The Angels and Athletics had to cancel batting practice and most other on-field activities before the game, which ended in an 11-5 Oakland victory, to allow Wood’s team to paint over the football stripes and repair the grass. But when the game started, the hash marks and yard markers were still clearly visible, especially behind the mound.


Center field, where temporary bleachers were erected for the Raiders game, was even worse. The grass, already cut short, was trampled further by the grandstand and its plywood foundation and in other places the grass was worn away completely. So the grounds crew covered wide swaths of the outfield with green paint.

“Center field is the place that is probably the roughest,” Melvin said. “It’s pretty quick out there.”

It turned out left-center field wasn’t much better, with part of the padded wall coming unhinged after Angels outfielder Shane Victorino crashed into it chasing Danny Valencia’s fifth-inning double. Both teams left the field and the game was delayed 10 minutes so the wall panel could be repaired.

Wood had four days to make the field conversion after the Raiders’ first exhibition this year. And although the Raiders play two regular-season home games before the end of the baseball season, the shortest turnaround for those will be two days, more than twice what the grounds crew had Monday.


The Coliseum is the only stadium that houses a Major League Baseball team and an NFL team, although Yankee Stadium is also home to Major League Soccer’s New York City FC.

Thawing out Freese

Angels third baseman David Freese, who sat out five weeks because of a fractured right index finger, was traveling to Oakland after a minor league rehab assignment and is expected to be activated when big-league rosters expand Tuesday.

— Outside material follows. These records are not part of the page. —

Hypothesis Hplain : Forall plain_span cells.
Definition next_of (r c : nat) : bytes := if bool_decide (S c < cols)%nat then grid_token cells r (S c) else lit "nl".
Lemma token_of_next r c : token_of (token_node (next_of r c)) = Some (next_of r c).
Proof. unfold next_of. case_bool_decide; [apply token_of_grid|done]. Qed.
(** One position: its cell, if one starts there. *)
Lemma otsl_slot r c started rest :
  (r < rows)%nat → (c < cols)%nat →
  otsl_from token_grid (slot_nodes cells r c ++ token_node (next_of r c) :: rest) r c started =
  option_list (anchored cells r c) ++ otsl_from token_grid (token_node (next_of r c) :: rest) r (S c) true.
Proof using Htiling Hplain.
  intros Hr Hc. unfold slot_nodes. pose proof (grid_token_in r c) as [_ Hnl].
  rewrite <- app_comm_cons. set (body := (match anchored cells r c with Some cell => text_nodes (sp_text cell) | None => [] end) ++ token_node (next_of r c) :: rest).
  rewrite (otsl_token _ _ _ _ _ _ _ (token_of_grid r c) Hnl). subst body.
  destruct (anchored cells r c) as [cell|] eqn:Ha.
  - pose proof (anchored_cell _ _ _ _ Ha) as (Hin & Er & Ec). rewrite (anchored_token _ _ _ Ha).
    rewrite Forall_forall in Hplain. specialize (Hplain cell Hin).
    pose proof (next_run r c cell _ Ha eq_refl) as Hcol. fold (next_of r c) in Hcol. rewrite Er, Ec in Hcol.
    pose proof (origin_token_cell cell _ _ Hplain (row_run cell Hin) Hcol) as Hcell.
    assert (contains kContinuations (origin_token cell) = false ∧ contains kOrigins (origin_token cell) = true) as [-> ->]
      by (unfold origin_token; repeat case_match; done).
    cbn [orb andb]. rewrite otsl_skip by apply token_of_text. unfold otsl_cell. cbn [option_list app].
    destruct (origin_token cell =b lit "ecel") eqn:Ee.
    + apply bool_decide_eq_true, origin_ecel in Ee. rewrite Ee in Hcell |- *. change (text_nodes []) with (@nil MarkupNode).
      change (default [] (head ([] ++ ?n :: _) ≫= token_of)) with (default [] (token_of n)). rewrite token_of_next, Er, Ec.
      apply (f_equal2 cons); [exact Hcell|reflexivity].
    + pose proof (cell_content_text (sp_text cell) (next_of r c) rest (token_of_next r c)) as Hcontent.
      destruct (cell_content _ _ _) as [[text' parts] next]. destruct Hcontent as (-> & -> & _).
      rewrite Er, Ec. apply (f_equal2 cons); [exact Hcell|reflexivity].
  - rewrite (unanchored_token r c Hr Hc Ha). cbn [app].
    assert ((grid_token cells r c =b lit "ecel") = false) as ->.
    { apply bool_decide_eq_false_2. intros E. pose proof (unanchored_token r c Hr Hc Ha) as Hct. by rewrite E in Hct. }
    cbn [cell_content]. rewrite token_of_next. cbn [orb]. rewrite orb_true_r. done.
Qed.


(** One row, then the table. *)
Lemma slots_next r c n rest :
  (c + S n = cols)%nat → ∃ tail, mjoin (slot_nodes cells r <$> seq (S c) n) ++ token_node (lit "nl") :: rest = token_node (next_of r c) :: tail.
Proof.
  intros Hn. unfold next_of. destruct n as [|n]; cbn [seq].
  - rewrite bool_decide_eq_false_2 by lia. by eexists.
  - rewrite bool_decide_eq_true_2 by lia. by eexists.
Qed.
Lemma otsl_slots r c n started rest :
  (r < rows)%nat → (c + n = cols)%nat →
  otsl_from token_grid (mjoin (slot_nodes cells r <$> seq c n) ++ token_node (lit "nl") :: rest) r c started =
  omap (anchored cells r) (seq c n) ++
  otsl_from token_grid (token_node (lit "nl") :: rest) r cols (started || bool_decide (0 < n)%nat).
Proof using Htiling Hplain.
  intros Hr. revert c started. induction n as [|n IH]; intros c started Hn.
  - rewrite bool_decide_eq_false_2, orb_false_r by lia. cbn [seq]. by replace c with cols by lia.
  - rewrite bool_decide_eq_true_2, orb_true_r by lia.
    cbn [seq]. rewrite fmap_cons. change (mjoin (?x :: ?xs)) with (x ++ mjoin xs). rewrite <- app_assoc.
    destruct (slots_next r c n rest Hn) as [tail Htail]. rewrite Htail, otsl_slot by lia. rewrite <- Htail, IH by lia.
    rewrite app_assoc. f_equal. change (omap ?f (?x :: ?l)) with (match f x with Some y => y :: omap f l | None => omap f l end).
    by destruct (anchored cells r c).
Qed.
Lemma otsl_rows r n :
  (0 < cols)%nat → (r + n = rows)%nat →
  otsl_from token_grid (mjoin (row_nodes cells cols <$> seq r n)) r 0 false =
  mjoin ((λ r, omap (anchored cells r) (seq 0 cols)) <$> seq r n).
Proof using Htiling Hplain.
  intros Hc. revert r. induction n as [|n IH]; intros r Hn; [done|].
  cbn [seq]. rewrite !fmap_cons. change (mjoin (?x :: ?xs)) with (x ++ mjoin xs).
  unfold row_nodes at 1. rewrite <- app_assoc. cbn [app]. rewrite otsl_slots by lia.
  f_equal. rewrite bool_decide_eq_true_2 by done. apply (IH (S r)). lia.
Qed.
Lemma split_authority_sound authority host port :
  split_authority authority = inr (host, port) →
  authority = host ++ port_suffix port ∧ valid_host host.
Proof.
  unfold split_authority. destruct (starts_with (lit "[") authority) eqn:Hb.
  - apply starts_with_app in Hb as [r ->].
    change (lit "[" ++ r) with ("["%char :: r).
    destruct (cut_exists (Ascii.eqb "]"%char) r) as (mid & t & -> & Hmid & Ht).
    change (find_char "]"%char ?s 0) with (find_first (Ascii.eqb "]"%char) s 0).
    rewrite (find_first_cut _ ("["%char :: mid) t) by (try done; by constructor).
    case_bool_decide as Hnil; [done|]. destruct Ht as [|Ht]; [done|].
    destruct t as [|c t]; [done|]. cbn [head_is] in Ht. apply Ascii.eqb_eq in Ht as <-.
    cbn [length]. rewrite Nat.sub_1_r. cbn [Nat.pred].
    rewrite (substr_cut _ (lit "[") mid ("]"%char :: t)) by done.
    case_bool_decide as Hl; [done|]. cbn [orb].
    destruct (forallb ipv6_char mid) eqn:Hip; [|done]. cbn [negb].
    rewrite (substr_cut _ [] (lit "[" ++ mid ++ lit "]") t)
      by (rewrite ?length_app; cbn; rewrite <- ?app_assoc; (done || lia)).
    rewrite (substr_from_cut _ (lit "[" ++ mid ++ lit "]") t)
      by (rewrite ?length_app; cbn; rewrite <- ?app_assoc; (done || lia)).
    assert (Hv : valid_host (lit "[" ++ mid ++ lit "]")).
    { left. exists mid. split_and!; [done| |by apply forallb_Forall_true]. by intros ->. }
    destruct t as [|d t].
    + intros [= <- <-]. split; [|done]. cbn. by rewrite app_nil_r.
    + destruct (d =c ":"%char) eqn:Hd; [|done]. apply Ascii.eqb_eq in Hd as ->.
      intros [= <- <-]. split; [|done]. cbn. by rewrite <- app_assoc.
  - destruct (cut_exists (Ascii.eqb ":"%char) authority) as (name & t & -> & Hname & Ht).
    change (find_char ":"%char ?s 0) with (find_first (Ascii.eqb ":"%char) s 0).
    rewrite find_first_cut by done.
    case_bool_decide as Hnil.
    + subst t. rewrite app_nil_r. case_bool_decide as Hn; [done|]. cbn [orb].
      destruct (forallb host_char name) eqn:Hh; [|done]. intros [= <- <-]. cbn.
      rewrite app_nil_r. split; [done|]. right. split; [done|by apply forallb_Forall_true].
    + destruct Ht as [|Ht]; [done|]. destruct t as [|c t]; [done|].
      cbn [head_is] in Ht. apply Ascii.eqb_eq in Ht as <-.
      rewrite (substr_cut _ [] name (":"%char :: t)) by done.
      rewrite (substr_from_cut _ (name ++ lit ":") t)
        by (rewrite ?length_app, <- ?app_assoc; done).
      case_bool_decide as Hn; [done|]. cbn [orb].
      destruct (forallb host_char name) eqn:Hh; [|done]. intros [= <- <-].
      split; [done|]. right. split; [done|by apply forallb_Forall_true].
Qed.

(** The lowercased host with a port is taken apart into itself. *)
Lemma split_authority_complete host port :
  valid_host host → split_authority (host ++ lit ":" ++ port) = inr (host, Some port).
Proof.
  intros [(mid & -> & Hne & Hmid)|[Hne Hhost]]; unfold split_authority.
  - replace (starts_with (lit "[") ((lit "[" ++ mid ++ lit "]") ++ lit ":" ++ port)) with true
      by done.
    change (find_char "]"%char ?s 0) with (find_first (Ascii.eqb "]"%char) s 0).
    assert (Heq : (lit "[" ++ mid ++ lit "]") ++ lit ":" ++ port =
      ("["%char :: mid) ++ lit "]:" ++ port) by (cbn; by rewrite <- app_assoc).
    rewrite Heq, find_first_cut; [|constructor; [done|]|by right].
    2: { by_bytes Hmid. }
    cbn [length]. rewrite bool_decide_false by done. rewrite Nat.sub_1_r. cbn [Nat.pred].
    rewrite (substr_cut _ (lit "[") mid (lit "]:" ++ port)) by done.
    rewrite bool_decide_false by (destruct mid; done).
    rewrite (proj2 (forallb_Forall_true _ _) Hmid). cbn [orb negb].
    rewrite <- Heq, (substr_cut _ [] (lit "[" ++ mid ++ lit "]") (lit ":" ++ port))
      by (rewrite ?length_app; cbn; (done || lia)).
    rewrite (substr_from_cut _ (lit "[" ++ mid ++ lit "]") (lit ":" ++ port))
      by (rewrite ?length_app; cbn; (done || lia)).
    done.
  - replace (starts_with (lit "[") (host ++ lit ":" ++ port)) with false.
    2: { destruct host as [|c host]; [done|]. apply Forall_cons in Hhost as [Hc _].
         change (false = ("["%char =c c) && true).
         by destruct (Ascii.eqb_spec "["%char c) as [<-|]. }
    change (find_char ":"%char ?s 0) with (find_first (Ascii.eqb ":"%char) s 0).
    rewrite find_first_cut; [|by_bytes Hhost|by right].
    rewrite bool_decide_false by done.
    rewrite (substr_cut _ [] host (lit ":" ++ port)) by done.
    rewrite (substr_from_cut _ (host ++ lit ":") port) by (rewrite ?length_app, <- ?app_assoc; done).
    rewrite bool_decide_false by done.
    by rewrite (proj2 (forallb_Forall_true _ _) Hhost).
Qed.

Lemma valid_host_lower host : valid_host host → valid_host (map tolower host).
Proof.
  assert (Hl : ∀ p s, forallb (λ n, let c := ascii_of_nat n in
      implb (eqb (p c) true) (eqb (p (tolower c)) true)) (seq 0 256) = true →
    Forall (λ c, p c = true) s → Forall (λ c, p c = true) (map tolower s)).
  { intros p s Hall Hs. apply Forall_fmap.
    by apply (Forall_bytes_impl p (p ∘ tolower) true true). }
  intros [(mid & -> & Hne & Hmid)|[Hne Hhost]].
  - left. exists (map tolower mid). rewrite !map_app. split_and!; [done|by destruct mid|by apply Hl].
  - right. split; [by destruct host|by apply Hl].
Qed.

Lemma valid_host_chars host : valid_host host → Forall (λ c, authority_char c = true) host.
Proof.
  intros [(mid & -> & _ & Hmid)|[_ Hhost]].
  - constructor; [done|]. apply Forall_app_2; [|by repeat constructor].
    by_bytes Hmid.
  - by_bytes Hhost.
Qed.

(** * What a parsed endpoint is *)

Lemma parse_port_range port value : parse_port port = Some value → 1 <= value <= 65535.
Proof.
  destruct port as [port|]; [|by intros [= <-]]. cbn.
  destruct (from_chars_unsigned port) as [[v [|? ?]]|]; [|done..].
  destruct (Z.ltb_spec v 1); [done|]. destruct (Z.ltb_spec 65535 v); [done|].
  cbn. intros [= <-]. lia.
Qed.

Record well_formed (endpoint host : bytes) (port : option bytes) (tail : bytes) : Prop := {
  wf_text : endpoint = kScheme ++ (host ++ port_suffix port) ++ tail;
  wf_host : valid_host host;
  wf_authority : Forall (λ c, authority_char c = true) (host ++ port_suffix port);
  wf_tail : tail = [] ∨ head_is ends_authority tail = true;
  wf_control : Forall (λ c, is_control c = false) endpoint }.

Lemma parse_endpoint_sound endpoint p :
  parse_endpoint endpoint = inr p →
  ∃ host port tail,
    well_formed endpoint host port tail ∧
    pe_origin p = kScheme ++ host ++ port_suffix port ∧
    pe_target p = target_of tail ∧ pe_host p = map tolower host ∧
    parse_port port = Some (pe_port p).
Proof.
  unfold parse_endpoint. destruct (starts_with kScheme endpoint) eqn:Hs; [|done].
  apply starts_with_app in Hs as [rest ->]. cbn [negb].
  destruct (existsb is_control _) eqn:Hctl; [done|]. apply existsb_Forall in Hctl.
  rewrite (substr_from_cut _ kScheme rest) by done.
  destruct (cut_exists ends_authority rest) as (authority & tail & -> & Ha & Ht).
  rewrite cut_split by done.
  destruct (contains_char _ authority) eqn:Hat; [done|]. apply existsb_Forall in Hat.
  destruct (split_authority authority) as [|[host port]] eqn:Hsp; [done|].
  destruct (parse_port port) as [value|] eqn:Hport; [|done]. intros [= <-].
  apply split_authority_sound in Hsp as [-> Hv]. exists host, port, tail.
  split_and!; try done. split; try done.
  apply Forall_app in Hctl as [_ Hctl]. apply Forall_app in Hctl as [Hctl _].
  rewrite Forall_forall in Hctl, Ha, Hat |- *. intros c Hc. unfold authority_char.
  rewrite (Hctl c Hc), (Ha c Hc). specialize (Hat c Hc). cbn beta in Hat.
  destruct (Ascii.eqb_spec c "@"%char) as [->|]; [by vm_compute in Hat|done].
Qed.

(** Of an endpoint that parses, [endpoint_origin] shows the scheme, host
    and port and nothing else: what it drops is the part from the first '/',
    '?' or '#' on, and what it shows holds no user information, path, query,
    fragment or control character; the port lies in 1..65535. *)
Theorem endpoint_origin_discloses endpoint p :
  parse_endpoint endpoint = inr p →
  ∃ authority tail,
    endpoint = kScheme ++ authority ++ tail ∧
    endpoint_origin endpoint = kScheme ++ authority ∧
    authority ≠ [] ∧ Forall (λ c, authority_char c = true) authority ∧
    (tail = [] ∨ head_is ends_authority tail = true) ∧ 1 <= pe_port p <= 65535.
Proof.
  intros Hp. unfold endpoint_origin. rewrite Hp.
  apply parse_endpoint_sound in Hp as (host & port & tail & [He Hv Ha Ht _] & Ho & _ & _ & Hport).
  pose proof (parse_port_range _ _ Hport).
  exists (host ++ port_suffix port), tail. split_and!; try done; try lia.
  intros Hnil. apply app_nil in Hnil as [-> _]. destruct Hv as [(mid & ? & _)|[]]; done.
Qed.

(** What is shown of an endpoint depends on its authority alone. *)
Lemma parse_endpoint_cut authority tail :
  Forall (λ c, ends_authority c = false) authority → tail = [] ∨ head_is ends_authority tail = true →
  Forall (λ c, is_control c = false) tail →
  endpoint_origin (kScheme ++ authority ++ tail) = endpoint_origin (kScheme ++ authority).
Proof.
  intros Ha Ht Hc. unfold endpoint_origin, parse_endpoint.
  assert (Hs : ∀ r, starts_with kScheme (kScheme ++ r) = true)
    by (intros r; apply starts_with_app; by eexists).
  rewrite !Hs. cbn [negb].
  rewrite (substr_from_cut _ kScheme (authority ++ tail)), (substr_from_cut _ kScheme authority) by done.
  pose proof (cut_split ends_authority authority [] Ha (or_introl eq_refl)) as Hcut.
  rewrite app_nil_r in Hcut. rewrite cut_split, Hcut by done.
  assert (Hctl : existsb is_control (kScheme ++ authority ++ tail) = existsb is_control (kScheme ++ authority)).
  { rewrite !existsb_app, (proj2 (existsb_Forall is_control tail) Hc), orb_false_r. done. }
  rewrite Hctl. destruct (existsb _ (kScheme ++ authority)); [done|].
  destruct (contains_char _ _); [done|]. destruct (split_authority _) as [|[host port]]; [done|].
  by destruct (parse_port port).
Qed.

(** One that carries user information is not shown at all. *)
Lemma endpoint_origin_credentials user authority tail :
  Forall (λ c, ends_authority c = false) (user ++ authority) →
  tail = [] ∨ head_is ends_authority tail = true →
  endpoint_origin (kScheme ++ (user ++ lit "@" ++ authority) ++ tail) = lit "<invalid endpoint>".
Proof.
  intros Ha Ht. unfold endpoint_origin, parse_endpoint.
  assert (Hs : ∀ r, starts_with kScheme (kScheme ++ r) = true)
    by (intros r; apply starts_with_app; by eexists).
  rewrite Hs. cbn [negb]. destruct (existsb is_control _); [done|].
  rewrite (substr_from_cut _ kScheme ((user ++ lit "@" ++ authority) ++ tail)) by done.
  apply Forall_app in Ha as [Hu Ha].
  rewrite cut_split; [|apply Forall_app; split; [done|by constructor]|done].
  assert (Hat : contains_char "@"%char (user ++ lit "@" ++ authority) = true)
    by (unfold contains_char; rewrite existsb_app; cbn; by rewrite orb_true_r).
  by rewrite Hat.
Qed.

(** ** The request target *)

Lemma pop_slashes_end s c : (c =c "/"%char) = false → pop_slashes (s ++ [c]) = s ++ [c].
Proof.
  intros Hc. rewrite Ascii.eqb_sym in Hc.
  assert (Hl : rstrip (Ascii.eqb "/"%char) [c] = [c]).
  { unfold rstrip. cbn [rev app lstrip]. by rewrite Hc. }
  unfold pop_slashes. rewrite rstrip_app, Hl. done.
Qed.

Lemma ends_with_app p s : ends_with p (s ++ p) = true.
Proof.
  unfold ends_with. rewrite length_app, bool_decide_true by lia.
  replace (length s + length p - length p)%nat with (length s) by lia.
  rewrite drop_app_length. cbn. apply starts_with_app. exists []. by rewrite app_nil_r.
Qed.

Lemma ends_with_Some p s : ends_with p s = true → ∃ r, s = r ++ p.
Proof.
  unfold ends_with. intros [Hl%bool_decide_eq_true [r Hr]%starts_with_app]%andb_prop.
  exists (take (length s - length p) s).
  assert (r = []) as ->.
  { apply (f_equal length) in Hr. rewrite length_drop, length_app in Hr.
    destruct r; [done|cbn in Hr; lia]. }
  rewrite app_nil_r in Hr. etrans; [symmetry; apply (take_drop (length s - length p))|by rewrite Hr].
Qed.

Manager Mike Scioscia said that as many as three other rehabbing players could be activated Tuesday. Infielder Taylor Featherston has been sidelined because of an upper-back issue, and outfielders Matt Joyce (concussion) and Collin Cowgill (right wrist) are also on the disabled list.

Second baseman Johnny Giavotella, out because of an disclosed medical issue, won’t join the team until it returns to Anaheim.

Help wanted

The Angels have interviewed assistant general managers Matt Klentak and Scott Servais for the general manager position. The team has not interviewed any outside candidates.


Times staff writer Bill Shaikin contributed to this report.